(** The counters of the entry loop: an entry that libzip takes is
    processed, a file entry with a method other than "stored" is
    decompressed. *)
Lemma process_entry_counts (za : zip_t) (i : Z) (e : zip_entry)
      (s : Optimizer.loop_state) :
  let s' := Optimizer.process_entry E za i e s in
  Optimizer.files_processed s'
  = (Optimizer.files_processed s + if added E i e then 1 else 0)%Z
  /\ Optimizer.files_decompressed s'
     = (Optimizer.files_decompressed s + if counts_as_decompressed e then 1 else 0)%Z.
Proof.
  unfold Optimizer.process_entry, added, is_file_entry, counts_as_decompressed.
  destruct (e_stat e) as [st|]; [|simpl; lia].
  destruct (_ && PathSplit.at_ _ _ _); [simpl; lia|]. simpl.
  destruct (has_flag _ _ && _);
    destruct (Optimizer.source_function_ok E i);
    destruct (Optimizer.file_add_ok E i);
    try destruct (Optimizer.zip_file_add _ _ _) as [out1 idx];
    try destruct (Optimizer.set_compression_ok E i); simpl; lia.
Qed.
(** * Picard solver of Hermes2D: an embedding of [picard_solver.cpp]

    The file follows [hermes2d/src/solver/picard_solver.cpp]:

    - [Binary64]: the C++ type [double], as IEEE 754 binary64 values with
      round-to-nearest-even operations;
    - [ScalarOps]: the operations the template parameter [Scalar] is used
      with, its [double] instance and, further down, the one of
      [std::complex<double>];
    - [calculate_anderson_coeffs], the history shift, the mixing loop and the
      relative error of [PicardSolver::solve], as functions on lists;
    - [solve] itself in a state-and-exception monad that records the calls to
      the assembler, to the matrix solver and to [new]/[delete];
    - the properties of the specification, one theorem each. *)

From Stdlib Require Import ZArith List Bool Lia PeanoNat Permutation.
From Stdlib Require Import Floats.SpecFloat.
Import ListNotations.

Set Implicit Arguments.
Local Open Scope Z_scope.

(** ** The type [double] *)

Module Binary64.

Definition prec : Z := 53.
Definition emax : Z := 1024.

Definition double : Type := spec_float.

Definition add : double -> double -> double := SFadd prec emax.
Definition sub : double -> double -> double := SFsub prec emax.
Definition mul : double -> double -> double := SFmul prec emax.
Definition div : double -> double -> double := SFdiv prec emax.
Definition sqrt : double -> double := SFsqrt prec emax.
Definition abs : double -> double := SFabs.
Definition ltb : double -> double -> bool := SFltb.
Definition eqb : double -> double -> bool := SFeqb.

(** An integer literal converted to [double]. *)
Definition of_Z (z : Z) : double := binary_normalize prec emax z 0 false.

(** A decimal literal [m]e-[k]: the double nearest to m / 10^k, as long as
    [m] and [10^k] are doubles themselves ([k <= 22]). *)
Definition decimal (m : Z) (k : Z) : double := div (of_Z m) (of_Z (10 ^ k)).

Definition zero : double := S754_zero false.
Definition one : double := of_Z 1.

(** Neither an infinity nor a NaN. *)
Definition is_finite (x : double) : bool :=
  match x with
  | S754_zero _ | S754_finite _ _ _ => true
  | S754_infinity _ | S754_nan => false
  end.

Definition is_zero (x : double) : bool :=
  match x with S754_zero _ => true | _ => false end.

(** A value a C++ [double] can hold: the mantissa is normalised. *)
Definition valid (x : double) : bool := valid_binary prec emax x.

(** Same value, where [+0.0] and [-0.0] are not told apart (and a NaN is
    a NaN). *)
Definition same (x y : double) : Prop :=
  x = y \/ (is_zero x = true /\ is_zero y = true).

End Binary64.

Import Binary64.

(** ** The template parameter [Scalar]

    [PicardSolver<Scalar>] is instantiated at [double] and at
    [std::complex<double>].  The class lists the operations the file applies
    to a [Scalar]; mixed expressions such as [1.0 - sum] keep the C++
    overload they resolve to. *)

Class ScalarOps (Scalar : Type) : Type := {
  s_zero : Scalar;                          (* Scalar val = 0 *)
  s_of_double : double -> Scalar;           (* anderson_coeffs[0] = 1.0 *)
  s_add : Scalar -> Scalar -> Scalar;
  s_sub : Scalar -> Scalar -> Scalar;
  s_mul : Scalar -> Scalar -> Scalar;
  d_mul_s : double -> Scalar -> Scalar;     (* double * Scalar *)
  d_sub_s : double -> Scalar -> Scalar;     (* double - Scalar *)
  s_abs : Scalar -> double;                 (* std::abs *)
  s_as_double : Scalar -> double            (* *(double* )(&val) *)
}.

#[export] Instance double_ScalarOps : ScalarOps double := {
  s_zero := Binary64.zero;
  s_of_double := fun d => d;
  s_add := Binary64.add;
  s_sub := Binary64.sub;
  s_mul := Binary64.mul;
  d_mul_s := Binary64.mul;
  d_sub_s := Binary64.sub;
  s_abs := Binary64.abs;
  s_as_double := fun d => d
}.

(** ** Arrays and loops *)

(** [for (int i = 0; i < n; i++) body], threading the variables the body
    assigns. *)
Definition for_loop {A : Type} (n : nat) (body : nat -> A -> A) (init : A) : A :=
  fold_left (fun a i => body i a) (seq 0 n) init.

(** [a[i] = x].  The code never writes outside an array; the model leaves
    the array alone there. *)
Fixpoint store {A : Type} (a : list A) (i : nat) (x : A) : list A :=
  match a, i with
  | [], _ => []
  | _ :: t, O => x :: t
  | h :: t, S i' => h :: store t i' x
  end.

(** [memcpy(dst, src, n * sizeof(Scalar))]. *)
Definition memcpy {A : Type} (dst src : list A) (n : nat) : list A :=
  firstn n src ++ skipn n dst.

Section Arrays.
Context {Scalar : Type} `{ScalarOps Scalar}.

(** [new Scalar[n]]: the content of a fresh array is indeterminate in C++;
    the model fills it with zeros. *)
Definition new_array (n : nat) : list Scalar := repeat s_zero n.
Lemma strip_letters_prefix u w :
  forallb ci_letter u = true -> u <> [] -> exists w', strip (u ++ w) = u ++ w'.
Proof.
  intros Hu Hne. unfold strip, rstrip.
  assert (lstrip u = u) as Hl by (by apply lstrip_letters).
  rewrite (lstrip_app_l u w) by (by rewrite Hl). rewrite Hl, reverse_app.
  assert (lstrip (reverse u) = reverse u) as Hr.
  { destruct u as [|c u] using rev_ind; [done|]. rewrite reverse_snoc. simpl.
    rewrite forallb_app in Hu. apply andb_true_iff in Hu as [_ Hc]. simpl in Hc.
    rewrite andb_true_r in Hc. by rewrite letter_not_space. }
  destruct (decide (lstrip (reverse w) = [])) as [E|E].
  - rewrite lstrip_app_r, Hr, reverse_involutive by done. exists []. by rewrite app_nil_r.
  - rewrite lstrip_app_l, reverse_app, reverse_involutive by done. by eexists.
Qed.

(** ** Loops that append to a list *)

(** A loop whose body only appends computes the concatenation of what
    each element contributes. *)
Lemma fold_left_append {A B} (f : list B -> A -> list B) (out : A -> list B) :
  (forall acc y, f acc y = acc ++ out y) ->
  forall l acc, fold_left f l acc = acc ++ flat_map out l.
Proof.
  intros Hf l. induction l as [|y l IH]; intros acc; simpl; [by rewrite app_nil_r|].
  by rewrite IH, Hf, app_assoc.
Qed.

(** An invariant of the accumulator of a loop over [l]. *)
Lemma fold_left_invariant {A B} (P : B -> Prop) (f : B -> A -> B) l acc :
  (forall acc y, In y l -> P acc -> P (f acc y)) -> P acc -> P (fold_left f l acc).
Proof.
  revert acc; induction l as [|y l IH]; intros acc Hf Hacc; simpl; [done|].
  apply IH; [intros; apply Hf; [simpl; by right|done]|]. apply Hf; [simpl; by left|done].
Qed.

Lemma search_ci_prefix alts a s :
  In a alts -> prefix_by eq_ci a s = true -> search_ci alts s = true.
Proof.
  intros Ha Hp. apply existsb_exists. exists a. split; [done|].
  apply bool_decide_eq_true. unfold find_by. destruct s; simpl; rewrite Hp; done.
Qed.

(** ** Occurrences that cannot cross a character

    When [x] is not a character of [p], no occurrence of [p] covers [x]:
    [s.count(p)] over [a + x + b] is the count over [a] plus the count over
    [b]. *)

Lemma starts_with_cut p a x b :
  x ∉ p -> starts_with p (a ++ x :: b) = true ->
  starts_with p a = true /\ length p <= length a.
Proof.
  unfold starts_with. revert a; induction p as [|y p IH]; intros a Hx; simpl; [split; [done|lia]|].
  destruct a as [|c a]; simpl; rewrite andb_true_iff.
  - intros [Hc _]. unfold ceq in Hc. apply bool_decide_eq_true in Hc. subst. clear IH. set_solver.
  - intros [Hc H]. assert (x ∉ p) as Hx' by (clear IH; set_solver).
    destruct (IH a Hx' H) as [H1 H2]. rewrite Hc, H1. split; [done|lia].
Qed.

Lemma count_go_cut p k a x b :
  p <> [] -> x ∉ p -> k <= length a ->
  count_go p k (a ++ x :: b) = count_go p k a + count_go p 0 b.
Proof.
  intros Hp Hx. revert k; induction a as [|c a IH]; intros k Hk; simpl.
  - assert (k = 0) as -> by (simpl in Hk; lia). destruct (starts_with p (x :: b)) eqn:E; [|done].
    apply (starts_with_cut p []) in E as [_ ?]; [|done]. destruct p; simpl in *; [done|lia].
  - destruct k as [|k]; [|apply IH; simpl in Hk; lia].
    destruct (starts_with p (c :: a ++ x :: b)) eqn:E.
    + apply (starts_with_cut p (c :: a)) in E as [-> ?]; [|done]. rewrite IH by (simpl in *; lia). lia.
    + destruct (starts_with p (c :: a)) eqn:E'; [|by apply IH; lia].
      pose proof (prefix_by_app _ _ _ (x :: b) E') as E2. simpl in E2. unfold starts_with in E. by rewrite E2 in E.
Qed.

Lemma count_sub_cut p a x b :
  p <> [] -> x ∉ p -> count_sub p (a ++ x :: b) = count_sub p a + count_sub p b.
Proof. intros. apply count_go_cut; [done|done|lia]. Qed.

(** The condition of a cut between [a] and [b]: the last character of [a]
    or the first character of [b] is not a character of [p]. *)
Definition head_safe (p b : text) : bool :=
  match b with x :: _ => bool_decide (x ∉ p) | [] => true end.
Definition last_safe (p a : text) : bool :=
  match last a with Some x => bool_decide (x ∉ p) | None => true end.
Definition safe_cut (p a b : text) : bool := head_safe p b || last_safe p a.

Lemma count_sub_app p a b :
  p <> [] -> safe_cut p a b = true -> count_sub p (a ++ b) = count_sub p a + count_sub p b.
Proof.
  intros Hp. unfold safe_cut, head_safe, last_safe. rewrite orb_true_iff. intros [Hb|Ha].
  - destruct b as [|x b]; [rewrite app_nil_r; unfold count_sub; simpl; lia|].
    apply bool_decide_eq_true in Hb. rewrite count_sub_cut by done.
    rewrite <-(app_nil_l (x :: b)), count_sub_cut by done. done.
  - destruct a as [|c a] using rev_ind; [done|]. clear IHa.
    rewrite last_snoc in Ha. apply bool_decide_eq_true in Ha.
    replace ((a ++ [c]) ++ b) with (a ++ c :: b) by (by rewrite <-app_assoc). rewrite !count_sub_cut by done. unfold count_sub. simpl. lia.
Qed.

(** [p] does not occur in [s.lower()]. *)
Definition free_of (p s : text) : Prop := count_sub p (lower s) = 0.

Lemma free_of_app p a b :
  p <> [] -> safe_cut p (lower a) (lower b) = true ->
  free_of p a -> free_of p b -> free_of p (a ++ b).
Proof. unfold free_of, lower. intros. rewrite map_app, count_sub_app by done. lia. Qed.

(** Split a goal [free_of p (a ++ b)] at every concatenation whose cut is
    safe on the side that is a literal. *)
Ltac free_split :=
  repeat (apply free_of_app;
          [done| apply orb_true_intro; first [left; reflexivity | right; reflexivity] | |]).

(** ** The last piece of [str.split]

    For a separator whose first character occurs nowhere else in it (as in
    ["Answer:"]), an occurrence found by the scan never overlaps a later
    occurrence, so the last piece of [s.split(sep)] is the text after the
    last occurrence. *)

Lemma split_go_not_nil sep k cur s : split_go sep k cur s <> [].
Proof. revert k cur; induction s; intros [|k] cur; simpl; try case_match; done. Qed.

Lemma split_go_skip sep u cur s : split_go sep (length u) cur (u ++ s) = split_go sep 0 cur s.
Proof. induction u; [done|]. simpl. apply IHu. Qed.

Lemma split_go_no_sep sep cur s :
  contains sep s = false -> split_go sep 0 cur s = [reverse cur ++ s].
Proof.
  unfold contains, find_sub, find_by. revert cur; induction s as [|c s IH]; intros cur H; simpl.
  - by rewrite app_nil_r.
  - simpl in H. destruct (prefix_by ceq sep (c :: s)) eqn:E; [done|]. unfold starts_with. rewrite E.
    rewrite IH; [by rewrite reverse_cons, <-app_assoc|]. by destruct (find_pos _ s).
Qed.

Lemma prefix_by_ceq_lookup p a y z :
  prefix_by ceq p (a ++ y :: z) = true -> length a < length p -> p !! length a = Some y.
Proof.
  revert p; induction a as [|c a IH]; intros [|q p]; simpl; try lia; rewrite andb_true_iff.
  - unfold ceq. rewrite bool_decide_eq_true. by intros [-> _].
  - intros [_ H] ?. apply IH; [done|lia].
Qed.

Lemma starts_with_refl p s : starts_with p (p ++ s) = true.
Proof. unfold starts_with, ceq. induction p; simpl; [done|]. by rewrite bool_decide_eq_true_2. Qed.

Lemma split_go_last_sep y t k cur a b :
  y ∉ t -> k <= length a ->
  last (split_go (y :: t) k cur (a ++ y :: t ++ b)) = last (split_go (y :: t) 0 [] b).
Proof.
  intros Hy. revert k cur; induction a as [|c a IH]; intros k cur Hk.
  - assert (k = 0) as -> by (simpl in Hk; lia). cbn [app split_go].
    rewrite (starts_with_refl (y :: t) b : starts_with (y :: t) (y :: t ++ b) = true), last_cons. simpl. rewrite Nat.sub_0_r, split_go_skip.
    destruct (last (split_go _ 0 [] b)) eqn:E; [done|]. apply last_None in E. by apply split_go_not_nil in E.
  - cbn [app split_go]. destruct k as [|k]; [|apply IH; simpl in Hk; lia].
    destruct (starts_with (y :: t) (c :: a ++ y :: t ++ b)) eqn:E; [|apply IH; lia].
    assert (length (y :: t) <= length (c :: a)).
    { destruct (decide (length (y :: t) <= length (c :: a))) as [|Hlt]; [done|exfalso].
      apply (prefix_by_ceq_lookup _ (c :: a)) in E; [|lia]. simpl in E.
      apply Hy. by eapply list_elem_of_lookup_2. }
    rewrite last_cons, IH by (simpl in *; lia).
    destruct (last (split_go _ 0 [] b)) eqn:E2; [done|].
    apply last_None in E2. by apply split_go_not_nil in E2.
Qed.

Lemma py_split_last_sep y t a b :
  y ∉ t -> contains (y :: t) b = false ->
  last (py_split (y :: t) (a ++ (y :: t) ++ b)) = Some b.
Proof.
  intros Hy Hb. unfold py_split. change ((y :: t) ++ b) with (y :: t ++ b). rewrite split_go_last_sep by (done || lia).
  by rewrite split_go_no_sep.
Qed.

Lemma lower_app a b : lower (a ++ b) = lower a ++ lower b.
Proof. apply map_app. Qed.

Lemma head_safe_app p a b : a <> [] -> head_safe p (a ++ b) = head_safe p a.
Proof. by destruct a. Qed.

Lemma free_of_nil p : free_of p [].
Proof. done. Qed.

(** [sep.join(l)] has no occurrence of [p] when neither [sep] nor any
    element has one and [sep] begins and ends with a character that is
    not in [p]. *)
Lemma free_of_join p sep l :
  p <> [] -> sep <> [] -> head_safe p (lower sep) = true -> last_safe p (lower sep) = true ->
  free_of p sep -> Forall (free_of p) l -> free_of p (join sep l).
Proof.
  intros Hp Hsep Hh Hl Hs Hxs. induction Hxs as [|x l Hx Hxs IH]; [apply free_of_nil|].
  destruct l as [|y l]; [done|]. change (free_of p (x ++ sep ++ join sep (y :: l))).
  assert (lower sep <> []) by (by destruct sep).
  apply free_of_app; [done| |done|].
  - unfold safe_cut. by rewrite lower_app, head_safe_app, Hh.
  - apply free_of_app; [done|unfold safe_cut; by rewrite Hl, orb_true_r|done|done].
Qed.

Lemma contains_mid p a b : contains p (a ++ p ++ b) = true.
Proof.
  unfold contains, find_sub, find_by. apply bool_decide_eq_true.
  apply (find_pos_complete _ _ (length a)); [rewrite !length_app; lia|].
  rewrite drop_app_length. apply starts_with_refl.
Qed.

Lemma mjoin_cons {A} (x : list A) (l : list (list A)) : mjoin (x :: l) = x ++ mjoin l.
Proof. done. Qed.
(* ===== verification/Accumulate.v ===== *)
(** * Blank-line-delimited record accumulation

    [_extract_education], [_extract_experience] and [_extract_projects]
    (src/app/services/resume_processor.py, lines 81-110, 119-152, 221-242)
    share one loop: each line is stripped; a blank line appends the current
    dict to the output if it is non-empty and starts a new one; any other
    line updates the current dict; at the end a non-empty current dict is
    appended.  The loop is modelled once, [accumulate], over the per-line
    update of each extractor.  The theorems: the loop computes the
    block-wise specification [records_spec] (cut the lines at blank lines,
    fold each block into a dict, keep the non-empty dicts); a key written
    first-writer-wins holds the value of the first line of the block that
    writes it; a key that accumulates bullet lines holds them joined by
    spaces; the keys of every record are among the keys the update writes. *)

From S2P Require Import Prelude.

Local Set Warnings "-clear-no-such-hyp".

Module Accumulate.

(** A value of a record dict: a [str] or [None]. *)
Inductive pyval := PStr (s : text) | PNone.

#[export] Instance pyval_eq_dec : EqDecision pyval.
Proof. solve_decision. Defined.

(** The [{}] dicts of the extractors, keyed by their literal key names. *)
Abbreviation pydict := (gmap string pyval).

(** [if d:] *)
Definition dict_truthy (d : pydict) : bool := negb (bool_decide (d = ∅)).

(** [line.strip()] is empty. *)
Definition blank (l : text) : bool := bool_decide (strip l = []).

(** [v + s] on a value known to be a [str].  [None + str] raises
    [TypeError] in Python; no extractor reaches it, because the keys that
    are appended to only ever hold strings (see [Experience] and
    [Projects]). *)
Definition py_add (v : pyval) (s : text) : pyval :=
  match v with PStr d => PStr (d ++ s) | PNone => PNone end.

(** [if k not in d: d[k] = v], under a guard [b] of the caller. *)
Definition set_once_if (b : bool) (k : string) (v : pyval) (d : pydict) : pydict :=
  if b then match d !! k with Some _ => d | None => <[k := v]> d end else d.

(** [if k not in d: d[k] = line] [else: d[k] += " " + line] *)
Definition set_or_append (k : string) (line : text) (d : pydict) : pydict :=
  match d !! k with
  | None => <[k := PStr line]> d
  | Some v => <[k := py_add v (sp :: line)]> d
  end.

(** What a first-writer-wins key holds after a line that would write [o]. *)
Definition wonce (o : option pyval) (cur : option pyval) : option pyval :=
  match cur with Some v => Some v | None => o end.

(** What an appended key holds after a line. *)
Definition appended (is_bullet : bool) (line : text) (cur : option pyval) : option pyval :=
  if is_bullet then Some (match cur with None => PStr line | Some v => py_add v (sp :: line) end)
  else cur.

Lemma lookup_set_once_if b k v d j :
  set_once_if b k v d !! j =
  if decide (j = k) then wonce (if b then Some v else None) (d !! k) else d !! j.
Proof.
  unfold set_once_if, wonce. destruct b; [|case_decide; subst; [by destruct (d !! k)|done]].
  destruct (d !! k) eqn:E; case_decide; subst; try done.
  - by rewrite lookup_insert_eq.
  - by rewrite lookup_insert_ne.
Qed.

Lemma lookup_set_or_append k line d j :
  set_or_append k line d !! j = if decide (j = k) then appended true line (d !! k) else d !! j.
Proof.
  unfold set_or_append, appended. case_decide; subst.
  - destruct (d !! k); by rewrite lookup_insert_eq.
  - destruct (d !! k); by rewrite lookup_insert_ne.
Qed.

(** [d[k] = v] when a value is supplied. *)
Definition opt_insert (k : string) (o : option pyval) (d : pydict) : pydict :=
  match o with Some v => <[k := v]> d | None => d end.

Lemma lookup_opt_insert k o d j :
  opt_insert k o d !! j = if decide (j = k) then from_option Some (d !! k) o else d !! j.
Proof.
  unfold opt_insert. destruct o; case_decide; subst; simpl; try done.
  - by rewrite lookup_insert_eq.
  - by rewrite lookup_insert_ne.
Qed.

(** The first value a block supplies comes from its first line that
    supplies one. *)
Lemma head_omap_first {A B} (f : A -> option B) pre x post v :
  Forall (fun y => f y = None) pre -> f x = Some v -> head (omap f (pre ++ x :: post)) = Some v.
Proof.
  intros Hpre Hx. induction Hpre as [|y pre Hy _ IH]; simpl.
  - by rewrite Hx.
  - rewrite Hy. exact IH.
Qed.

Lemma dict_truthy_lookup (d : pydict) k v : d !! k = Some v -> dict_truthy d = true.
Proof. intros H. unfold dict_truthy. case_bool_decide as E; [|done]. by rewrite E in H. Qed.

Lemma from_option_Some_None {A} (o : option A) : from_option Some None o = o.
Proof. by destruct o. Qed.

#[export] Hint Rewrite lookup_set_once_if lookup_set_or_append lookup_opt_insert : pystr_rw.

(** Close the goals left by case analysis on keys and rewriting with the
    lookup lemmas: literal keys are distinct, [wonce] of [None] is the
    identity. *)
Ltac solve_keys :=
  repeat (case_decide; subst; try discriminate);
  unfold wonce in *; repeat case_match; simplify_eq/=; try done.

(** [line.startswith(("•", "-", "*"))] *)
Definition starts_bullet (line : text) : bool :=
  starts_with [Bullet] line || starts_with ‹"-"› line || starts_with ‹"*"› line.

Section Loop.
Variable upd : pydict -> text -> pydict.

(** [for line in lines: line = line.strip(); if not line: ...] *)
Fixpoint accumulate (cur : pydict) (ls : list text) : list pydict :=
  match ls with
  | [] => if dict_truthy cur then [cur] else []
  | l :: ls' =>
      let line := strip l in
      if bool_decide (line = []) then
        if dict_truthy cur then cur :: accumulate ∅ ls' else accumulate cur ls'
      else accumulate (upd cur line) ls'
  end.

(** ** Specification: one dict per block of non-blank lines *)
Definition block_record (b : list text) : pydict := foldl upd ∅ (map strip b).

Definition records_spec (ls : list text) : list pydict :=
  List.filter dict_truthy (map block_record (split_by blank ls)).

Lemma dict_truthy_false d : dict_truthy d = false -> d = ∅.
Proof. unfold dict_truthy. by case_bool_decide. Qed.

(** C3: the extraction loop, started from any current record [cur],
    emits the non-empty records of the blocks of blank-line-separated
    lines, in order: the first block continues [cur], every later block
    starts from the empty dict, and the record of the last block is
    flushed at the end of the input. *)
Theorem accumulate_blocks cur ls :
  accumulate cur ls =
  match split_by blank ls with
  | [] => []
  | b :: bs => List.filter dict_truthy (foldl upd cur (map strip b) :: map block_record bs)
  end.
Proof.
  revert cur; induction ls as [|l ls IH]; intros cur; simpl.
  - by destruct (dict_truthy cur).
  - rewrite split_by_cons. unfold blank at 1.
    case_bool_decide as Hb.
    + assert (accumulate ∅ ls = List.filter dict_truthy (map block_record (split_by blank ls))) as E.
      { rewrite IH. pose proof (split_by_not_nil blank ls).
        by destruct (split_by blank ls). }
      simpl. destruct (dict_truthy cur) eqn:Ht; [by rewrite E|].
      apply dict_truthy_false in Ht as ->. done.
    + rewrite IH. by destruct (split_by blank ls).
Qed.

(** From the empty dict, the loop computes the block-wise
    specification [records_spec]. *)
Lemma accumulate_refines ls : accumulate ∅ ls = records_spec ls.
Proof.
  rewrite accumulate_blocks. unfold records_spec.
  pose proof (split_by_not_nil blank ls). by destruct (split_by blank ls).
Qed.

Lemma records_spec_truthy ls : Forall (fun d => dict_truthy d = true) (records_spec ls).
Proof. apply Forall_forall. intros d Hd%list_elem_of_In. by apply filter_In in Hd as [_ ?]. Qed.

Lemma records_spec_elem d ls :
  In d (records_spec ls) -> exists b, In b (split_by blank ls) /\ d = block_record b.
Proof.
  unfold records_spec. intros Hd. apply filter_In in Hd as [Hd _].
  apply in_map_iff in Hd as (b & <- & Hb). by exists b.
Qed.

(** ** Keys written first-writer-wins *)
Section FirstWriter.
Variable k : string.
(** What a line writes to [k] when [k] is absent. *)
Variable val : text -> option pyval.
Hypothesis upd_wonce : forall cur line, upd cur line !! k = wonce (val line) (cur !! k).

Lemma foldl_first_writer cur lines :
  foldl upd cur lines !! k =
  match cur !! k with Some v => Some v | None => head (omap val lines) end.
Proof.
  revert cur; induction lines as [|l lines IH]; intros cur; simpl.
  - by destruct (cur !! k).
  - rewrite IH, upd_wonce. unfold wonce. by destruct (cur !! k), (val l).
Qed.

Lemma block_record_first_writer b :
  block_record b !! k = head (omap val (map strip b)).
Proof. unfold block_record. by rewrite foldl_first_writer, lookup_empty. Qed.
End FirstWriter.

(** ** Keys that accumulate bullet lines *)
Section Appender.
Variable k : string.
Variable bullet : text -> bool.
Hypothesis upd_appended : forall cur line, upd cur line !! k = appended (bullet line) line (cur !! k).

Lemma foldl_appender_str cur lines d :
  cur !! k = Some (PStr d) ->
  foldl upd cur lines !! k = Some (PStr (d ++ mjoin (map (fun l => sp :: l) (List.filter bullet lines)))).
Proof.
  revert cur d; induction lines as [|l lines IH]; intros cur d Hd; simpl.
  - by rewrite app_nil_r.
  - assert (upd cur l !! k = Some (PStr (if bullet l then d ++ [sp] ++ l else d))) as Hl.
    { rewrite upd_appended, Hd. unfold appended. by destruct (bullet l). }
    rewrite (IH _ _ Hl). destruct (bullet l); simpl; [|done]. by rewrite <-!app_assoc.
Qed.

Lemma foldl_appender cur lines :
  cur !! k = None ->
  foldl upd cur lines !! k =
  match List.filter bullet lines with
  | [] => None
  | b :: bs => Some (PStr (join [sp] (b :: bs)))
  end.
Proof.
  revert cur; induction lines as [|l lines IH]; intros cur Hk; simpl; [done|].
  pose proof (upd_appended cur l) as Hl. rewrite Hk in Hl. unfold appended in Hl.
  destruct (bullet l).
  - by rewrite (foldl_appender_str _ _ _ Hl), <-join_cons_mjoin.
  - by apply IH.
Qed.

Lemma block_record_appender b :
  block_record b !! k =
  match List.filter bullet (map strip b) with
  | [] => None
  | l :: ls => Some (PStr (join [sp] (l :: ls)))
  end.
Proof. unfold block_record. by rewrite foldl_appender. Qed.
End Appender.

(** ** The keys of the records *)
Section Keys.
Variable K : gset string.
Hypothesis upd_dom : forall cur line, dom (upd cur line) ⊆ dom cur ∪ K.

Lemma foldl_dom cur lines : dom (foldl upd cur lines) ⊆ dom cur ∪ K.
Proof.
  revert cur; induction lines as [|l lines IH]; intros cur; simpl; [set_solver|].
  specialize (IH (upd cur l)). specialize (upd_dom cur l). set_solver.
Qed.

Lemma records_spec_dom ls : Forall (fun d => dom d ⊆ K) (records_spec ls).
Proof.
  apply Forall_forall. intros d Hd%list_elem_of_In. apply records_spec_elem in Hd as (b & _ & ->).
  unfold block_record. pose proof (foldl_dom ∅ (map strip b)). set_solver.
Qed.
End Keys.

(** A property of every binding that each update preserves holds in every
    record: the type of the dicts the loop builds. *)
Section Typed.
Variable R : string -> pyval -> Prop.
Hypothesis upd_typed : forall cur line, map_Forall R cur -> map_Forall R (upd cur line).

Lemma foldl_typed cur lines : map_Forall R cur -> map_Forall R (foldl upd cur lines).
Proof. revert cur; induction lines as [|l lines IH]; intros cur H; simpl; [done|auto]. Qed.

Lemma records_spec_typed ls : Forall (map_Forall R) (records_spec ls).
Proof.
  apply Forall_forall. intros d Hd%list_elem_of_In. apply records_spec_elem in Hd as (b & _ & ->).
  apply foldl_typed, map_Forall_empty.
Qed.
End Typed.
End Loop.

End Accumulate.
* * * * *
* _What to work on_
Which of the lines above include the word "subst"? Copy each of them.

* _Answer space_
  - intros [Hc _]. unfold ceq in Hc. apply bool_decide_eq_true in Hc. subst. clear IH. set_solver.
  unfold set_once_if, wonce. destruct b; [|case_decide; subst; [by destruct (d !! k)|done]].
  destruct (d !! k) eqn:E; case_decide; subst; try done.
  unfold set_or_append, appended. case_decide; subst.
  unfold opt_insert. destruct o; case_decide; subst; simpl; try done.
  repeat (case_decide; subst; try discriminate);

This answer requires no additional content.